The game will be some form of GPL-Compatible free software as defined by the FSF. Since I've been working on it for a good while now and it's pretty much my Thing I Must Make Before I Die Or Worse, it almost certainly won't be public domain or CC0, or under an Expat-style or BSD license. For now, the license is GNU Affero General Public License (AGPL) version 3—not exactly universally popular, but it's a strong copyleft so I can maybe re-release it later under the GPLv2, or some less copyleft license, or add additional permissions, or something, as I feel more comfortable.

The game, as I hope to make it, will progress at least somewhat like (ok, maybe a lot like) Mega Man. After you choose one of four characters (each witches in a very vague and general sense, except for the one that definitely is a witch), you'd start in a lovely (or not, depending on my mad art skillz or lack thereof) grassland, with the occasional right-to-left stream and tree. There you'll practice your movement and shooting and bombing and such against some cannon fodder and a boss. After you get through that, you'd go back to a little forge cottage home-base headquarters thinger, where you'll see how to make stronger weapons with different spread and damage characteristics and such—and where you'll learn where you need to go to get the stuff to make them.

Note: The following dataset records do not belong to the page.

(* ===== verification/Dialogue.v ===== *)
(** The question before a transfer, [confirm_with_user] of [client/src/receiver.cpp], and the
    texts of [aead_algorithm_name] in [common/src/crypto.cpp] and of [common/src/cpu.cpp],
    with the detection of the processor's features there. *)

From S2P Require Import Prelude Protocol Crypto Identity Progress.

(** * The processor *)

Record CpuFeatures := mk_CpuFeatures { cf_aes : bool; cf_carryless_multiply : bool; cf_avx2 : bool; cf_vaes : bool }.

Definition no_features : CpuFeatures := mk_CpuFeatures false false false false.

Definition bit_set (word : Z) (bit : Z) : bool := negb (Z.land word (Z.shiftl 1 bit) =? 0).

(** What a processor says of itself: the words of the two leaves of [cpuid] that are looked
    at, each if it has the leaf; the hardware capabilities of Linux; two settings of macOS. *)
Inductive cpu_report :=
  | X86 (leaf1_ecx : option Z) (leaf7 : option (Z * Z))
  | Arm64Linux (caps : Z)
  | Arm64Mac (feat_aes feat_pmull : option Z)
  | Arm64Other
  | OtherCpu.

Definition detect (r : cpu_report) : CpuFeatures :=
  match r with
  | X86 leaf1 leaf7 =>
      let '(aes, clmul) := match leaf1 with Some ecx => (bit_set ecx 25, bit_set ecx 1) | None => (false, false) end in
      let '(avx2, vaes) := match leaf7 with Some (ebx, ecx) => (bit_set ebx 5, bit_set ecx 9) | None => (false, false) end in
      mk_CpuFeatures aes clmul avx2 vaes
  | Arm64Linux caps => mk_CpuFeatures (bit_set caps 3) (bit_set caps 4) false false
  | Arm64Mac aes pmull =>
      let present o := match o with Some value => negb (value =? 0) | None => true end in
      mk_CpuFeatures (present aes) (present pmull) false false
  | Arm64Other => mk_CpuFeatures true true false false
  | OtherCpu => no_features
  end.

Definition cpu_prefers_aes (features : CpuFeatures) : bool := cf_aes features && cf_carryless_multiply features.

Definition add_feature (name : string) (present : bool) (summary : bytes) : bytes :=
  if negb present then summary else (if len summary =? 0 then summary else summary ++ str ", ") ++ str name.

Definition cpu_features_summary (features : CpuFeatures) : bytes :=
  let summary :=
    add_feature "vaes" (cf_vaes features) (add_feature "avx2" (cf_avx2 features)
      (add_feature "carryless-multiply" (cf_carryless_multiply features) (add_feature "aes" (cf_aes features) []))) in
  if len summary =? 0 then str "no accelerated cipher instructions" else summary.

Definition aead_algorithm_name (a : AeadAlgorithm) : bytes :=
  match a with Aes256Gcm => str "AES-256-GCM" | ChaCha20Poly1305 => str "ChaCha20-Poly1305" end.

(** AES-GCM is preferred only where the processor has both halves of it, on x86 from the two
    bits of the first leaf alone. *)
Lemma prefers_aes_x86 ecx leaf7 :
  preferred_aead (cpu_prefers_aes (detect (X86 (Some ecx) leaf7))) = Aes256Gcm <-> bit_set ecx 25 = true /\ bit_set ecx 1 = true.
Proof.
  unfold cpu_prefers_aes, detect, preferred_aead. destruct leaf7 as [[ebx ecx7]|]; cbn; destruct (bit_set ecx 25), (bit_set ecx 1); cbn; naive_solver.
Qed.

Example sample_processors :
  cpu_features_summary (detect (X86 (Some (2 ^ 25 + 2)) (Some (32, 0)))) = str "aes, carryless-multiply, avx2" /\
  cpu_features_summary (detect (X86 None None)) = str "no accelerated cipher instructions" /\
  preferred_aead (cpu_prefers_aes (detect (Arm64Linux 8))) = ChaCha20Poly1305.
Proof. vm_compute. repeat split; reflexivity. Qed.

(** * The question *)

Definition kShownEntries : nat := 8.

Definition entry_line (e : ManifestEntry) : bytes := str "  " ++ me_path e ++ str " (" ++ format_bytes (me_size e) ++ str ")" ++ [10].

Definition offer_text (offer : TransferOffer) (peer_username output_directory : bytes) : bytes :=
  let entries := to_entries offer in
  [10] ++ peer_username ++ str " wants to send you " ++ to_display_name offer ++ str " (" ++ format_bytes (to_total_bytes offer) ++
  (if 1 <? len entries then str " across " ++ to_string (len entries) ++ str " files" else []) ++ str ")" ++ [10] ++
  str "  into:       " ++ output_directory ++ [10] ++
  str "  encryption: " ++ (if to_encrypt_payload offer then aead_algorithm_name (to_algorithm offer) else str "none") ++ [10] ++
  mjoin (entry_line <$> take kShownEntries entries) ++
  (if Nat.ltb kShownEntries (length entries)
   then str "  ... and " ++ to_string (len entries - Z.of_nat kShownEntries) ++ str " more" ++ [10] else []).

(** The answer, and what was shown. *)
Definition confirm_with_user (offer : TransferOffer) (peer_username output_directory : bytes) (prompt : bool)
  : M (list in_event) (bool * bytes) :=
  if negb prompt then mret (true, [])
  else
    let* yes := read_yes_no false in
    mret (yes, offer_text offer peer_username output_directory ++ str "Accept? (y/n) ").

(** Nothing but a line that says yes accepts: not an empty one, not the end of the input. *)
Lemma confirm_needs_yes offer peer directory input :
  forall yes shown rest, confirm_with_user offer peer directory true input = (Ok (yes, shown), rest) ->
  yes = true -> exists answer, answer ∈ (str <$> ["y"; "Y"; "yes"; "YES"]%string) /\ read_line (str "n") input = (Ok answer, rest).
Proof.
  intros yes shown rest. unfold confirm_with_user, read_yes_no, mbind, mret. change (negb true) with false. cbv beta iota. destruct (read_line (str "n") input) as [[answer|e] rest'] eqn:E; [|done].
  intros [= <- _ <-] Hyes. exists answer. split; [|done].
  rewrite !orb_true_iff, !bool_decide_eq_true in Hyes. cbn. rewrite !elem_of_cons. tauto.
Qed.

Lemma confirm_end_refuses offer peer directory : (confirm_with_user offer peer directory true []).1 =
  Ok (false, offer_text offer peer directory ++ str "Accept? (y/n) ").
Proof. done. Qed.

Definition small_offer (display_name : bytes) (total : Z) (entries : list ManifestEntry) : TransferOffer :=
  mk_TransferOffer (str "eve") display_name entries total true Aes256Gcm 1048576 false.

(** The sender's name for what it sends is shown as it is: an offer that the receiver takes
    can have the lines of another one in it, and the question then begins with the whole of
    what that other offer would show. *)
Lemma offer_text_forged :
  let honest := small_offer (str "a.txt") 5 [mk_ManifestEntry (str "a.txt") 5 0 (replicate 32 0)] in
  let shown := offer_text honest (str "eve") (str "/home/ann") in
  let forged := small_offer (drop 23 shown) 5000000 [mk_ManifestEntry (str "b.iso") 5000000 0 (replicate 32 0)] in
  TransferOffer_decode (TransferOffer_encode forged) = Ok forged /\
  exists rest, offer_text forged (str "eve") (str "/home/ann") = shown ++ rest /\ rest <> [].
Proof.
  intros honest shown forged. split; [vm_compute; reflexivity|].
  exists (drop (length shown) (offer_text forged (str "eve") (str "/home/ann"))).
  split; vm_compute; [reflexivity|discriminate].
Qed.

Example sample_question :
  offer_text (small_offer (str "photos") 3072 (replicate 10 (mk_ManifestEntry (str "p") 1024 0 []))) (str "bob") (str "/d") =
  [10] ++ str "bob wants to send you photos (3.0 KiB across 10 files)" ++ [10] ++ str "  into:       /d" ++ [10] ++
  str "  encryption: AES-256-GCM" ++ [10] ++ mjoin (replicate 8 (str "  p (1.0 KiB)" ++ [10])) ++ str "  ... and 2 more" ++ [10].
Proof. vm_compute. reflexivity. Qed.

You see, there in that home away from Real Life™, you'll also choose between four element-themed stages, each with enemies and a boss of mostly (if not all) a single element. Blast them, gather their excellence of elemental essence execution or whatever, then go back and hope you have enough of the element to craft some new guns—er, staves, swords, daggers, or hammers. Your allowed choices depend on your character, and each yields different bullet patterns (the staff will fire a standard spread shot, and the hammer will pretty much make a small but potent hitbox in front of you).

You might need to play a stage more than once to get your desired weapon, and certainly to make one of your experience level after you've reached new ones from all the *clears throat* continuous firing (maybe when I finish the game I'll finally change my slogan to something I wrote for the game so I can stop mooching off of Brøderbund's manuals), or to create one of the special dream artifact weapons that each would be of entirely different elements and unlock a super-powered mega bomb attack that would use all of your mana points but be entirely worth it when you get to the chain of end stages, where you'll face more massive [redacted] bosses and a [redacted] who reveals that the [redacted] witch is actually [redacted] and other such juicy surprises and stuff. Whee.

Also the stages will almost certainly not be randomly-generated (sorry, roguelike fans), there probably will be no walking around The Guardian Legend-style between stages (though if I can pull that off with the same engine and as a development team of one, that would rock), and the gameplay will be more Raiden and less bullet hell. Well, except for the parts that are Raiden and bullet hell—good luck with those.

For now, besides not being feature-, creature-, stage-, or art-complete, there are some big honking bugs. You see, sound is quite inconsistently supported (with object or audio) so I may just take sound out; import of separate SVG into another SVG via XmlHttpRequest has problems in Internet Explorer 9 even with this importNode hack at A List Apart, so I'd have to find another way to do it or wait for IE10 (I couldn't get the...ick..."Consumer Preview" to run in VirtualBox) or just lump them all in together; and my attempt to use getIntersectionList to hit-test has proven...not so good in IE9 and Opera 11.61:

A cropped test screenshot

My Provisional Purple Test Creature shot a three-way spread of fiery yellow bullets at another one, and that one was "killed", but the bullet (lime rectangle) was actually well below the creature's white hitbox (pink square), so I'll have to investigate further or just make my own hitboxes at the internal game level rather than check the ones the SVG API gives out. (That's not even supported in Firefox 10.02 and caused general slowdown and mayhem when I tried it there, so I'll probably just code my own hitboxes.)

No, I didn't actually release it or any part of it yet, so don't ask.